◆ **What is required**: From the line with "active (en_health e) (en_calls e)." through the line with "Definition set_core_health (h", repeat the entries verbatim, both end lines included, and add nothing.

◆ **Exercise data**:
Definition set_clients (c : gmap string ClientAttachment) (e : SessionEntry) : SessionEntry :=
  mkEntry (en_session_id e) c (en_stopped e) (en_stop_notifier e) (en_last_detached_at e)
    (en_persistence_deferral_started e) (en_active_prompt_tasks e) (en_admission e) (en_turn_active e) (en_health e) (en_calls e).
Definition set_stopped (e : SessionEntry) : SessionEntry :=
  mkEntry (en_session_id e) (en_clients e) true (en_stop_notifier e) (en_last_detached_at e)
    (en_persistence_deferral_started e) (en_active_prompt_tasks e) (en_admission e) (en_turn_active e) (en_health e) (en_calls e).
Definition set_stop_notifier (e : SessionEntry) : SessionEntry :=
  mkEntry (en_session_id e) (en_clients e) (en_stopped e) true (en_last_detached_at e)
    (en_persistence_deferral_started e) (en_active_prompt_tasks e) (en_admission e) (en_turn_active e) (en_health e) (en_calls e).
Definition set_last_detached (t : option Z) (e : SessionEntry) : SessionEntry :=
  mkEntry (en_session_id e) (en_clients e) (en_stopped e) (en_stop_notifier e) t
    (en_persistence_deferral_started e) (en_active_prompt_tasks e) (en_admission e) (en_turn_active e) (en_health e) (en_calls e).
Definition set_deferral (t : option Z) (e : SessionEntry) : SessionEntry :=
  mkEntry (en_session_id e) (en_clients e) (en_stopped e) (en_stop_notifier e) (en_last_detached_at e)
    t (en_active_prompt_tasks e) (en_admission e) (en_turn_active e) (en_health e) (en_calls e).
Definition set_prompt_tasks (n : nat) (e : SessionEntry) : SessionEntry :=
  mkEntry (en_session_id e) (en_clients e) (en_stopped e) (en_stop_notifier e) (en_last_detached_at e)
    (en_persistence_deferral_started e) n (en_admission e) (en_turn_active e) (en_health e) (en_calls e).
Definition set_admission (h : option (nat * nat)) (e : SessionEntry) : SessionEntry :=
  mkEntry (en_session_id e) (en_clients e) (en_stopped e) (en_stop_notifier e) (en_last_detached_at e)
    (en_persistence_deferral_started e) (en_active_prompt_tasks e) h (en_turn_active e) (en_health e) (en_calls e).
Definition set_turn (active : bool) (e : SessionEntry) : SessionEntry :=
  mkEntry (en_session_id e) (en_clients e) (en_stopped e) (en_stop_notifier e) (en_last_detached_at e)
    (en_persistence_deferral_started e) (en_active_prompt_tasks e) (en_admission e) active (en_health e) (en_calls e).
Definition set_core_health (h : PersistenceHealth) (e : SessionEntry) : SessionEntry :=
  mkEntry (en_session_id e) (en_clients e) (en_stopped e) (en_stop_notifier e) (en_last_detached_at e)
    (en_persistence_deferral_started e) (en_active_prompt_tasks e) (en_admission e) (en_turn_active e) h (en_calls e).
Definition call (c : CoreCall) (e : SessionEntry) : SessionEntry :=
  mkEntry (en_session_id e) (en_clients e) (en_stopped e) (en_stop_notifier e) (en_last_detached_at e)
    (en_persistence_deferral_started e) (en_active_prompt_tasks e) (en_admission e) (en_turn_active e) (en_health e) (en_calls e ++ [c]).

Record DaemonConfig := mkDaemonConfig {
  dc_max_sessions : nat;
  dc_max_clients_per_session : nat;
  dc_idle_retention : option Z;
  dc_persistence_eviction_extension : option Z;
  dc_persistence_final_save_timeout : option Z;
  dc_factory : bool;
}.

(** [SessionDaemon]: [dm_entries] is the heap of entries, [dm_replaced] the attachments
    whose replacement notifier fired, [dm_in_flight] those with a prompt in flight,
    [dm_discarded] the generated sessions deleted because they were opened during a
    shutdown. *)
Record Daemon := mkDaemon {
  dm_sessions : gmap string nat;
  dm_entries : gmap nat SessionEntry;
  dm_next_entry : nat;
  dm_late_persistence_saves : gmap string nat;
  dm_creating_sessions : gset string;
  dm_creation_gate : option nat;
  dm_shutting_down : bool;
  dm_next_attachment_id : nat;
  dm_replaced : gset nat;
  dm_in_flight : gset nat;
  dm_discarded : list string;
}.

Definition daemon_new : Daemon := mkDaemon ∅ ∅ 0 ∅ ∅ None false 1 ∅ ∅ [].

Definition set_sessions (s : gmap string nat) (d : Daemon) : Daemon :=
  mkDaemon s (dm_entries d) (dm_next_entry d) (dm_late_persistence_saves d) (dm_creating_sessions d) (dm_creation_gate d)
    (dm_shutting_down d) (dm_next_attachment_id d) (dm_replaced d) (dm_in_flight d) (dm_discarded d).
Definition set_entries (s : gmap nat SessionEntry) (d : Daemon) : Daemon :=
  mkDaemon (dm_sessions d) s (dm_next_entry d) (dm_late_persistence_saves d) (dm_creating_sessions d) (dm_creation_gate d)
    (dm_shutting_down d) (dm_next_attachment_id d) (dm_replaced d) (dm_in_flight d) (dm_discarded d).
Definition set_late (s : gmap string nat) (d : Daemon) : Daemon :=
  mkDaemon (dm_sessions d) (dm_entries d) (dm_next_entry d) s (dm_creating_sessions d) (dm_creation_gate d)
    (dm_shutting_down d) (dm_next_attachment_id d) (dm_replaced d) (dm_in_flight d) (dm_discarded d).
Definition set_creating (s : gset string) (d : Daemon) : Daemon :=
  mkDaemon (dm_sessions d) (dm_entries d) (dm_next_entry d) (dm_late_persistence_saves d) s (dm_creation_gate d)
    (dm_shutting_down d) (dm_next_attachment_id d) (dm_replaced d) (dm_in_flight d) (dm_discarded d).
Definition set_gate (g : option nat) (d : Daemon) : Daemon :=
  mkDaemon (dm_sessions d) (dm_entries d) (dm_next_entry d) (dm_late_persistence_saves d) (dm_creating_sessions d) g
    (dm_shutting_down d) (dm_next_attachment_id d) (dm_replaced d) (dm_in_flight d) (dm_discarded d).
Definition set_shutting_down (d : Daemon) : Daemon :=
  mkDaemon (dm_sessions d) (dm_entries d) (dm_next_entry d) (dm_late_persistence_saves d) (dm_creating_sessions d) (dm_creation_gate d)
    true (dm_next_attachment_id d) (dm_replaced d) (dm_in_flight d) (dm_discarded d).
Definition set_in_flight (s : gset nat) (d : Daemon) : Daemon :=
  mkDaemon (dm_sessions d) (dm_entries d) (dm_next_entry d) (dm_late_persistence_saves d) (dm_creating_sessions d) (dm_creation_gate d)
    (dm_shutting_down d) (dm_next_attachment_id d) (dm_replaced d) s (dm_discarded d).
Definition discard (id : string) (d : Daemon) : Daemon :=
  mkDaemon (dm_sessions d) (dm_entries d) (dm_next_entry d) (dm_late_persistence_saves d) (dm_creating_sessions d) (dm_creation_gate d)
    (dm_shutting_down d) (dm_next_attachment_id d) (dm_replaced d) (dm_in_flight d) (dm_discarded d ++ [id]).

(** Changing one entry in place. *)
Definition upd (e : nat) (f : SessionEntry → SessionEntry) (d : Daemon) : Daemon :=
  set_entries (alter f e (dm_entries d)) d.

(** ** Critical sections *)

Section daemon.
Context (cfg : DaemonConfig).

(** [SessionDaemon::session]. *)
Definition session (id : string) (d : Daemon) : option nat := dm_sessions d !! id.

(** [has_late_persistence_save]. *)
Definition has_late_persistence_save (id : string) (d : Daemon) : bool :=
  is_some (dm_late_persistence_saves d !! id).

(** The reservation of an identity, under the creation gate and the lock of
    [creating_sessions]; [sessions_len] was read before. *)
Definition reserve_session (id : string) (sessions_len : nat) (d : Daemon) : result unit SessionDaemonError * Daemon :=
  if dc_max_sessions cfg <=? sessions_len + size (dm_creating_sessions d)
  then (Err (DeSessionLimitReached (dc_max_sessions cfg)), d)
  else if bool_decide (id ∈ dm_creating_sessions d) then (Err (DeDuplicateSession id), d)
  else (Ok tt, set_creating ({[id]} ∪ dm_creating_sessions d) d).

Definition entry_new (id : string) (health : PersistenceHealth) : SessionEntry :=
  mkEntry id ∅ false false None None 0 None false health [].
==
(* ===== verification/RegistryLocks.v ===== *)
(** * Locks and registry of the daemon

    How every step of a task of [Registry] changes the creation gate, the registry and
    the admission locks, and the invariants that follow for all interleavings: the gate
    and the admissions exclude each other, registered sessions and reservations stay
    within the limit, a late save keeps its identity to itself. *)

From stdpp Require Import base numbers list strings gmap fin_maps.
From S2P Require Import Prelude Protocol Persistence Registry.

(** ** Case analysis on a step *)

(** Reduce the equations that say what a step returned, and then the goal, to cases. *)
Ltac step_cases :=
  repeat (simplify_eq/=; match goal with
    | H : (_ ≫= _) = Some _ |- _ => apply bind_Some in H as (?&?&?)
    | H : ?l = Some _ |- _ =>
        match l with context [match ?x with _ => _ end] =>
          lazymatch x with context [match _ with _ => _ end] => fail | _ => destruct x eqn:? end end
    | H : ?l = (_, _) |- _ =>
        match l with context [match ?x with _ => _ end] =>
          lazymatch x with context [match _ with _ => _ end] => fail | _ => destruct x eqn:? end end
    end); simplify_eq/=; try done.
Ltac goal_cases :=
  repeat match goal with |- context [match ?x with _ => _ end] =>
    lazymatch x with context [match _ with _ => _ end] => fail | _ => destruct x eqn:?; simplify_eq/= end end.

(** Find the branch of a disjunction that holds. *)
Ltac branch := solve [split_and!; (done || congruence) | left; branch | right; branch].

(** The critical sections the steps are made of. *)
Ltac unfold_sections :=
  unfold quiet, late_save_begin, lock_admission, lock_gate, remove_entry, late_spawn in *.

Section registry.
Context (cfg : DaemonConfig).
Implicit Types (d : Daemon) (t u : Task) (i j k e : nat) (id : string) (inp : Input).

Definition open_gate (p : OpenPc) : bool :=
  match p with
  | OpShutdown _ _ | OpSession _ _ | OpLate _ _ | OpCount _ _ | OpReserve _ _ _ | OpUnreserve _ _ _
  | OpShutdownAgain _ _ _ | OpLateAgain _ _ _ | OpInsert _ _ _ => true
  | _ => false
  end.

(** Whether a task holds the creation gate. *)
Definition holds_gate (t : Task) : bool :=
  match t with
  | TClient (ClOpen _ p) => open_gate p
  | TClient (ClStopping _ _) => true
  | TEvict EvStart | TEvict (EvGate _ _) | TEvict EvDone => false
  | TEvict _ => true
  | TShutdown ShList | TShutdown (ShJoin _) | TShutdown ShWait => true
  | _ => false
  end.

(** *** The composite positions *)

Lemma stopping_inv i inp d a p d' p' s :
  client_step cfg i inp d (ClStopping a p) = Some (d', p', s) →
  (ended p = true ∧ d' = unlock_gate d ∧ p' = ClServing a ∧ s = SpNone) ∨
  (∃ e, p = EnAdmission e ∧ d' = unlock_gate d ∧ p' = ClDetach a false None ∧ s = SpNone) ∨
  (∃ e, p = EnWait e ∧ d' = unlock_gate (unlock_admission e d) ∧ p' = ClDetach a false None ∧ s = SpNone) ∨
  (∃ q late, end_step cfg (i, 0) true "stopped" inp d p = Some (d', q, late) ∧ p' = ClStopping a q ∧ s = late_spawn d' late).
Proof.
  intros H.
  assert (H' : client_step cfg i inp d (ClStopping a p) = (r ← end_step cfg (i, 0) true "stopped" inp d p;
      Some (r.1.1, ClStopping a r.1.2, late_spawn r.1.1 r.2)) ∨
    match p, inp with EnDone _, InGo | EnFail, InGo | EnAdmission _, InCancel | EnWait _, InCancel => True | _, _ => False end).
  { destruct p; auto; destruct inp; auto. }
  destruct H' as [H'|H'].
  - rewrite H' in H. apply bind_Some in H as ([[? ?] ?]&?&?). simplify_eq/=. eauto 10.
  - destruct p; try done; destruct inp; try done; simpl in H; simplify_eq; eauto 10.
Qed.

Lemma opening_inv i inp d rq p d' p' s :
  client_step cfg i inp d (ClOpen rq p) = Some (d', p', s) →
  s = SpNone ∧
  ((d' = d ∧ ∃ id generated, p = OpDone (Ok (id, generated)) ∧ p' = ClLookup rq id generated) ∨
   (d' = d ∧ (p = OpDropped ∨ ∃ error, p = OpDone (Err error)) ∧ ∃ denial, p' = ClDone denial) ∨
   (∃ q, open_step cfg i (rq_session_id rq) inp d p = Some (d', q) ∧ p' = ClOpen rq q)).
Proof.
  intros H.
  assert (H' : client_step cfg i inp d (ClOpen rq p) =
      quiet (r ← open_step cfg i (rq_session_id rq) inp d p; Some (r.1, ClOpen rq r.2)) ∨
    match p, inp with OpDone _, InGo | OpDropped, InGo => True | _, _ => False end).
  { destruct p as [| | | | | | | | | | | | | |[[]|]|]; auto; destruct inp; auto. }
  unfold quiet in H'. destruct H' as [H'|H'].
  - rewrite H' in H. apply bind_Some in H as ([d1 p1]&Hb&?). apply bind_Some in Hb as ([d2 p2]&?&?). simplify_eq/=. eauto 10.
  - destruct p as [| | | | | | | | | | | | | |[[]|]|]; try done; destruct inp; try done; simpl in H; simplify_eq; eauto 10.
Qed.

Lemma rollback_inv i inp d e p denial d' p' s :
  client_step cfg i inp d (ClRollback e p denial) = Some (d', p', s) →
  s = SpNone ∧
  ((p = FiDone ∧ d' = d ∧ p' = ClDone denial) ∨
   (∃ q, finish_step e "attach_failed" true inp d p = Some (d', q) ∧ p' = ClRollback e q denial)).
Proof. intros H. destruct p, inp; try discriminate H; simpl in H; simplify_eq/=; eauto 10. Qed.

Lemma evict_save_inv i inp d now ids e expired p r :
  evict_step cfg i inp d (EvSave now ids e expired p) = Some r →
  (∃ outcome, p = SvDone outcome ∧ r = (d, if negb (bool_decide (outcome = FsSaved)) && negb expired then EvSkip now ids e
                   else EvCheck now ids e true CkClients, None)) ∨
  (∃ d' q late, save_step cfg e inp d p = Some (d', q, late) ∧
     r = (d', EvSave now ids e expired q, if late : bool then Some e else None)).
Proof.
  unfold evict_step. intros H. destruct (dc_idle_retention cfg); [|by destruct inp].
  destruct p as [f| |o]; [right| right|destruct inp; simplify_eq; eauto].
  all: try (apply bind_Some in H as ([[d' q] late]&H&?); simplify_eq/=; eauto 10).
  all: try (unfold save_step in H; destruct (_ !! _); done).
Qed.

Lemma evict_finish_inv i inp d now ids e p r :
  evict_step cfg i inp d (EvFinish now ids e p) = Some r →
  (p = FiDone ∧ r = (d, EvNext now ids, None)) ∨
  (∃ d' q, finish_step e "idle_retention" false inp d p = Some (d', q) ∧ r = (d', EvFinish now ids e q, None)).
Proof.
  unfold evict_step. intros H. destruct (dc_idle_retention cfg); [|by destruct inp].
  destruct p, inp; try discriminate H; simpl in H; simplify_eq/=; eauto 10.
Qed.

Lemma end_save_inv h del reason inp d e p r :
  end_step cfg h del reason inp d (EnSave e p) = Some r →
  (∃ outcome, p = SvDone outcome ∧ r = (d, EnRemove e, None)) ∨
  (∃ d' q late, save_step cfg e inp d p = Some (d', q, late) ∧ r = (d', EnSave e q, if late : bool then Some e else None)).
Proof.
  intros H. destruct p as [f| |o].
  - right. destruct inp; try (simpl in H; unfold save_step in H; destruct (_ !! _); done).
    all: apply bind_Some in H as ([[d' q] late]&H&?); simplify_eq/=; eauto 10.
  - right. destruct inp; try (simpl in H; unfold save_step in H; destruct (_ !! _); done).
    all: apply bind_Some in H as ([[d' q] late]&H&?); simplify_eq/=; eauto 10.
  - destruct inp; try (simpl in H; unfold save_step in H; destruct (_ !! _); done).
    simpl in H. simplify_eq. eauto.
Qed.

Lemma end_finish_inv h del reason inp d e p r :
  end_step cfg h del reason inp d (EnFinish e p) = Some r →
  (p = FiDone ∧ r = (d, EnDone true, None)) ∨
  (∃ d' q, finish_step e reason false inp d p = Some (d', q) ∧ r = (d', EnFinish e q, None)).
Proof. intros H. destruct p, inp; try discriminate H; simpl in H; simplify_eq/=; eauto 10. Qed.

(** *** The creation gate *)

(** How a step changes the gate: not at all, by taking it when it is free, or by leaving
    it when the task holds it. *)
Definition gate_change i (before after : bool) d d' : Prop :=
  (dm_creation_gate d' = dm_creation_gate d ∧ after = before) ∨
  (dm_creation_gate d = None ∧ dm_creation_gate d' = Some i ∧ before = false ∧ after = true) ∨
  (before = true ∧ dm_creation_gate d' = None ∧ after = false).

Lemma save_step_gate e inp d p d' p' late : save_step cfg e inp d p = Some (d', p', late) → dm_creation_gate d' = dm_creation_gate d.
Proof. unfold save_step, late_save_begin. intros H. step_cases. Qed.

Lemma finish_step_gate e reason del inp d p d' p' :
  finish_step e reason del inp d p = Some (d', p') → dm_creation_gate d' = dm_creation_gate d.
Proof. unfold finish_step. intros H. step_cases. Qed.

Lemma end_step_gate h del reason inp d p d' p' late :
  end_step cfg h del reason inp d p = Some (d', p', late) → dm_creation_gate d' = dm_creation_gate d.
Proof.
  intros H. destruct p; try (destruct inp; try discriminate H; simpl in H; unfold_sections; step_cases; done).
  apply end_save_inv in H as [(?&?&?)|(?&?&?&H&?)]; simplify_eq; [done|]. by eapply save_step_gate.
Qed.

◆ **Solution for this task**:
    (en_persistence_deferral_started e) (en_active_prompt_tasks e) (en_admission e) active (en_health e) (en_calls e).
Definition set_core_health (h : PersistenceHealth) (e : SessionEntry) : SessionEntry :=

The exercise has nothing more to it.